The designs of Ta Moko are called ‘Whakapapa’, meaning genealogy, and indeed the lineage of the wearer can be understood through the designs of the Ta Moko.
Ta Moko is worn by men and women, the designs and styles are distinct for each sex. Men would have the whole face adorned,and women just the area around the chin and nostrils. The specific name for the female Ta Moko is ‘Kauae’.
The tradition of Ta Moko has its roots within the practice of women to cut themselves with shells during the period of Mourning and to apply pigment to the wounds.
The mythological origins pertain to the world of the Atua gods. The word moko is believed to refer to Ruaumoko, the unborn child of Ranginui and Papatuanuku. Ruaumoko is commonly associated with earthquakes and volcanic activity, and has been translated as ‘the trembling current which scars the Earth’.
The pigment used to Ta Moko is derived from charcoal from specifically resinous trees, which is mixed with oil. The pigment was stored in a special container of Wood or Pumice stone, and covered with bird or rat skin.
The design is first applied to the face with charcoal and water, and then chiselled out . Pigment is then applied using a stick wrapped in flax.
The Ta Moko process was a part of an elaborate ritual, the Tohunga (Artist) who was considered to be sacred, would be commissioned with treasures ( weapons, cloaks, green-stone and Food). A temporary house would be constructed and the Artist and client would be said to be in ‘Te ahi ta moko’ ( the fire/oven of tattooing) . The house would be burned to the ground after the Moko had been applied to spiritually cleanse the area.
By the 1930’s needles and ink were used rather than chisels to apply Ta Moko. This led to a drop in the number of infections, and was quicker and less painful.
Moko has been widely understood in the West to denote high status, however those of the very highest social status were considered too Tapu ( sacred) to undergo the adornment. These were members of the tribes who were considered to be the platform between the people and the gods.

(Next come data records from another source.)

(** [Release] undoes [Admit], and a failed [Admit] reserves nothing: in both cases the
    reservations and every per-node, per-app and per-deployment reader are those of the ledger
    before the call. *)
Theorem admit_release_roundtrip l r :
  ledger_ok l → wf_request r →
  let l' := match (Admit l r).2 with
            | None => Release (Admit l r).1 (Instance_ r)
            | Some _ => (Admit l r).1
            end in
  entries l' = entries l ∧
  (∀ n, ResidentRAMForNode l' n = ResidentRAMForNode l n ∧
        UsedVCPUForNode l' n = UsedVCPUForNode l n) ∧
  (∀ a, Concurrency l' a = Concurrency l a) ∧
  (∀ a d, ConcurrencyForDeployment l' a d = ConcurrencyForDeployment l a d).
Proof.
  intros Hok Hwf l'. destruct (Admit_refines l r Hok Hwf) as [Hok1 Hs].
  assert (ledger_ok l' ∧ entries l' = entries l) as [Hok' HE].
  { unfold l'. destruct (Admit l r) as [l1 err]; simpl in *.
    destruct (spec_admit_cases (entries l) r) as [[e He]|(Hnew & He & _)];
      rewrite He in Hs; simplify_eq/=; [done|].
    destruct (Release_refines l1 (Instance_ r) Hok1) as [Hok2 ->]. split; [done|].
    rewrite H. by apply delete_insert_id. }
  split; [done|]. by apply readers_determined.
Qed.

Lemma admit_release_roundtrip_witness :
  let l := run_ops NewNodeLedger [OpAdmit (sample_request "i1" "n1"); OpBeginSnapshot "i1"] in
  entries (Release (Admit l (sample_request "i2" "n1")).1 "i2") = entries l.
Proof.
  apply (admit_release_roundtrip
           (run_ops NewNodeLedger [OpAdmit (sample_request "i1" "n1"); OpBeginSnapshot "i1"])
           (sample_request "i2" "n1")).
  - apply BeginSnapshot_refines, Admit_refines; [apply NewNodeLedger_ok|apply sample_request_wf].
  - apply sample_request_wf.
Defined.

(** Double counting: summing the per-node counters over the node map visits every reservation
    once. *)
Lemma per_node_total (f : reservation → Z) (R : gmap string Z) (E : gmap string reservation) :
  (∀ i e, E !! i = Some e → 0 ≤ f e) →
  (∀ n, zget R n = map_sum (λ e, if String.eqb (nodeID e) n then f e else 0) E) →
  map_sum id R = map_sum f E.
Proof.
  revert R. induction E as [|i e E Hi IH] using map_ind; intros R Hpos HR.
  - rewrite map_sum_empty. assert (map_sum id R ≤ map_sum (λ _, 0) R ∧ 0 ≤ map_sum id R);
      [|rewrite map_sum_zero in *; lia].
    split; [apply map_sum_le|apply map_sum_nonneg]; intros n v Hv; specialize (HR n);
      unfold zget in HR; rewrite Hv, map_sum_empty in HR; simpl in *; unfold id; lia.
  - rewrite map_sum_insert by done.
    assert (∀ i' e', E !! i' = Some e' → 0 ≤ f e') as HposE.
    { intros i' e' He'. apply (Hpos i'). by rewrite lookup_insert_ne by congruence. }
    assert (0 ≤ f e) by (apply (Hpos i); by rewrite lookup_insert_eq).
    pose proof (HR (nodeID e)) as Hn. rewrite map_sum_insert, String.eqb_refl in Hn by done.
    rewrite <- (IH (<[nodeID e := zget R (nodeID e) - f e]> R)); [|done|].
    + destruct (R !! nodeID e) as [v|] eqn:Hv.
      * rewrite (map_sum_update id R _ v) by done. unfold zget. rewrite Hv; simpl. unfold id. lia.
      * rewrite map_sum_insert by done. unfold zget in *. rewrite Hv in *; simpl in *.
        assert (0 ≤ map_sum (λ e', if (nodeID e' =? nodeID e)%string then f e' else 0) E);
          [|unfold id; lia].
        apply map_sum_nonneg. intros i' e' He'. specialize (HposE i' e' He'). split_ifs; lia.
    + intros n. destruct (decide (nodeID e = n)) as [<-|Hne]; autorewrite with faas_map; [lia|].
      rewrite HR, map_sum_insert by done. apply String.eqb_neq in Hne as ->. lia.
Qed.

(** The fleet-wide readers, exact while the true totals fit an int64. *)
Lemma fleet_totals l :
  ledger_ok l →
  map_sum residentRAM (resident l) = map_sum admissionMB (entries l) ∧
  map_sum usedVCPU (resident l) = map_sum vcpu (entries l).
Proof.
  intros Hok.
  assert (∀ g, map_sum g (resident l) = map_sum id (g <$> resident l)) as Hmap.
  { intros g. induction (resident l) as [|k v m Hk IH] using map_ind; [done|].
    rewrite fmap_insert, !map_sum_insert, IH by (rewrite ?lookup_fmap, ?Hk; done). done. }
  rewrite !Hmap. split; apply per_node_total.
  1, 3: intros i e He; destruct (ok_entry l Hok i e He); unfold PerVMOverheadMB in *; lia.
  - intros n. change (map_sum _ _) with (map_sum (ram_on n) (entries l)).
    rewrite <- (ok_ram l Hok). unfold zget, ResidentRAMForNode. rewrite lookup_fmap.
    by destruct (resident l !! n).
  - intros n. change (map_sum _ _) with (map_sum (vcpu_on n) (entries l)).
    rewrite <- (ok_vcpu l Hok). unfold zget, UsedVCPUForNode. rewrite lookup_fmap.
    by destruct (resident l !! n).
Qed.

(** the fleet-wide readers are exact: while the true totals fit an int64, ResidentRAM and
    UsedVCPU return the totals over all live reservations, whatever order the node map is iterated
    in; and admitting a request raises them by exactly its size. *)
Theorem fleet_readers_exact l r :
  ledger_ok l → wf_request r → (Admit l r).2 = None →
  map_sum admissionMB (entries l) + req_admissionMB r < 2 ^ 63 →
  map_sum vcpu (entries l) + VCPU r < 2 ^ 63 →
  ResidentRAM l = map_sum admissionMB (entries l) ∧ UsedVCPU l = map_sum vcpu (entries l) ∧
  ResidentRAM (Admit l r).1 = ResidentRAM l + req_admissionMB r ∧
  UsedVCPU (Admit l r).1 = UsedVCPU l + VCPU r.
Proof.
  intros Hok Hwf HA Hr Hv. unfold ResidentRAM, UsedVCPU. rewrite !map_fold_i64.
  destruct (fleet_totals l Hok) as [-> ->].
  destruct (Admit_refines l r Hok Hwf) as [Hok' Hs]. destruct (fleet_totals _ Hok') as [-> ->].
  destruct (spec_admit_cases (entries l) r) as [[e He]|(Hnew & He & _)];
    rewrite He, HA in Hs; [done|]. simplify_eq/=. rewrite H.
  rewrite !map_sum_insert by done; simpl. pose proof (wf_admissionMB r Hwf).
  pose proof (wf_vcpu r Hwf). unfold PerVMOverheadMB in *.
  assert (0 ≤ map_sum admissionMB (entries l) ∧ 0 ≤ map_sum vcpu (entries l)) as [? ?].
  { split; apply map_sum_nonneg; intros i e' He'; destruct (ok_entry l Hok i e' He');
      unfold PerVMOverheadMB in *; lia. }
  rewrite !i64_id by (unfold in_i64; lia). split_and!; lia.
Qed.

Lemma fleet_readers_exact_witness :
  let r := sample_request "i1" "n1" in
  ResidentRAM (Admit NewNodeLedger r).1 = ResidentRAM NewNodeLedger + 136.
Proof.
  apply (fleet_readers_exact NewNodeLedger (sample_request "i1" "n1"));
    [apply NewNodeLedger_ok|apply sample_request_wf|by vm_compute..].
Defined.

(** a refused [Admit] is not invisible: it leaves an empty accounting row for the node it tried,
    so the fleet-wide headroom the reaper reads grows by a whole node ceiling and the node count by
    one, although nothing was reserved. *)
Theorem refused_admit_raises_headroom :
  let l := (Admit NewNodeLedger (sample_request "i1" "n1")).1 in
  let big := mkReq "i2" "other" "dep" PlanScale 8000 [] 1 1 KindWake "n2" EmptyString EmptyString
                   4096 8 in
  wf_request big ∧
  (Admit l big).2 = Some (ErrCapacityRAM "n2" 0 8008 4096) ∧
  entries (Admit l big).1 = entries l ∧
  HeadroomMB (Admit l big).1 = HeadroomMB l + RAMAdmissionCeilingMB ∧
  NodeCount (Admit l big).1 = NodeCount l + 1.
Proof. split_and!; [by constructor; vm_compute|by vm_compute..]. Qed.

End Ledger.
(** The table holds the last accepted message of every node. *)
Lemma replace_latest l n m acc :
  Forall (λ x, NodeID x.2 ≠ EmptyString) l →
  m !! n = (λ x : Time * CapacityReport, mkEntry x.2 x.1) <$> acc →
  ∃ m', foldl (λ t x, Replace t x.1 x.2) (Some m) l = Some m' ∧
        m' !! n = (λ x, mkEntry x.2 x.1) <$>
                  foldl (λ acc x, if String.eqb (NodeID x.2) n then Some x else acc) acc l.
Proof.
  revert m acc. induction l as [|[now r] l IH]; intros m acc Hl Hm; [by exists m|].
  apply Forall_cons in Hl as [Hr Hl]. simpl in *.
  pose proof Hr as ->%String.eqb_neq. apply IH; [done|].
  destruct (String.eqb_spec (NodeID r) n) as [->|]; by simplify_map_eq.
Qed.

(** C9: the report table is sound and complete for a stream: only messages that name a node and,
    when a key registry is wired, carry a verifying signature are ever applied; the loop stops at
    the first rejected frame; and a lookup returns exactly the node's latest applied report while at
    most five seconds have passed since this daemon received it, nothing otherwise. *)
Theorem report_stream_correct events n now :
  (∀ x, x ∈ accepted events →
     (x.1, RecvMsg x.2) ∈ events ∧ NodeID x.2 ≠ EmptyString ∧
     (keys ≠ None → verify x.2 (NodeSignature x.2) keys = None)) ∧
  Lookup (run newNodeCapacityTable events).1 n now =
    match latest n (accepted events) with
    | Some (at_, r) => if CapacityFreshness <? now - at_ then None else Some r
    | None => None
    end.
Proof.
  split.
  - intros x [Hx Ha]%accepted_spec. split; [done|]. unfold accepts in Ha. breflect. split; [done|].
    intros Hk. destruct keys; [|done]. by destruct (verify _ _ _).
  - rewrite run_accepted. unfold newNodeCapacityTable.
    destruct (replace_latest (accepted events) n ∅ None) as (m & -> & Hm).
    + apply Forall_forall. intros x [_ Ha]%accepted_spec. unfold accepts in Ha. by breflect.
    + done.
    + unfold Lookup. rewrite Hm. fold (latest n (accepted events)).
      destruct (latest n (accepted events)) as [[at_ r]|]; simpl; [|done].
      pose proof (time_sub_gt now at_ CapacityFreshness) as Hts.
      unfold CapacityFreshness, Second, max_duration in *. specialize (Hts ltac:(lia)).
      destruct (_ <? time_sub _ _) eqn:E1, (_ <? now - at_) eqn:E2; breflect; try done; lia.
Qed.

During the early years of European colonisation , preserved tattooed heads of Maori were a popular souvenir, often leading to the horrific possibility of being killed as a trophy. This led to a sharp decline in the practice of Moko. During this time Maori would allegedly kill slaves and tattoo them after death to fed the lucrative trade for tattooed heads.
Ta Moko has again become popular in recent decades, as in increased awareness has led a new generation of Maori to embrace the adornment as an expression of their identity.